Mendengar kabar itu, Nara tersenyum manis. Karena ia memiliki waktu yang banyak untuk bersama Mas Galanya malam ini, sebelum hari perpisahan itu tiba.
Malam merangkak larut, jam menunjukkan pukul sepuluh, langit semakin menggelap, perkiraan cuaca akan terjadi hujan disertai angin kencang malam ini. Benar saja tepat pukul 21.00 angin kencang disertai kilatan terlihat bercahaya terang di balik tirai.
Tiba-tiba kilatan cahaya memecah kesunyian malam, membuat Nara meringkuk di balik selimut. Mendengar suara petir, Gala langsung berhenti dari pekerjaannya di depan laptop, menutup perangkat itu dengan terburu-buru dan berlari menuju kamar.
Dengan langkah yang dipenuhi kehawatiran atas diri Nara, akan teror hujan badai malam ini, dia tak akan membiarkan Nara, gadis kecil yang trauma itu, menderita sendirian.
"Tenanglah, ada Mas di sini," bisik Gala dengan suara yang penuh ketenangan, seraya mendekap tubuh mungil Nara yang gemetar ke dalam pelukannya yang hangat.
"Aku takut, Mas," bisik Nara terbata,"Jika Mas Gala pergi, siapa yang akan menjagaku?" suara Nara bergetar, nada putus asanya menyayat hati Gala.
"Kamu harus belajar menghadapi ini, Dek.

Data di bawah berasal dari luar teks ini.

(** [max(lo, min(hi, x))] is clamping when the range is not empty. *)
Lemma max_min_clamp (lo hi x : Z) :
  (lo <= hi)%Z -> Z.max lo (Z.min hi x) = Spec.clamp lo hi x.
Proof.
  intros Hr. unfold Spec.clamp.
  destruct (Z.ltb_spec x lo); [lia|].
  destruct (Z.ltb_spec hi x); lia.
Qed.

(** The code is the specification's formula, on every input. *)
Lemma hsv_to_midi_params_spec (h s v : Q) :
  hsv_to_midi_params h s v = (Spec.pitch_of h v, Spec.velocity_of s).
Proof.
  unfold hsv_to_midi_params, Spec.pitch_of, Spec.velocity_of.
  rewrite !int_truncate, !max_min_clamp by lia.
  reflexivity.
Qed.

(** What truncation means on a non-negative number: the integer part. *)
Lemma truncate_nonneg (x : Q) :
  0 <= x ->
  inject_Z (Spec.truncate x) <= x /\ x < inject_Z (Spec.truncate x + 1).
Proof.
  intros Hx. unfold Spec.truncate.
  destruct (Qlt_le_dec x 0) as [Hneg | _]; [lra|].
  split; [apply Qfloor_le | apply Qlt_floor].
Qed.

(** In the documented input ranges the quantities that get truncated are
    non-negative, so truncation is the floor there. *)
Lemma pitch_formula_nonneg (h v : Q) :
  0 <= h -> 0 <= v -> 0 <= 21 + (v / 100 * 7) * 12 + (h / 360 * 12).
Proof. intros Hh Hv. const_div. lra. Qed.

Lemma velocity_formula_nonneg (s : Q) :
  0 <= s -> 0 <= 20 + s / 100 * 107.
Proof. intros Hs. const_div. lra. Qed.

Pelan-pelan hadapi ketakutanmu sendiri" Gala menenangkan sambil terus mengelus punggung Nara dengan lembut, berharap rasa takutnya akan perlahan sirna.
Malam itu, Gala tak lagi sendiri. Dia berbagi ranjang dengan gadis cilik yang telah mengisi ruang kosong di hatinya, mendampingi Nara melawan terornya hingga fajar menyingsing. Nara si gadis cilik itu, masih meringkuk dengan aman dalam dekapan hangat Gala.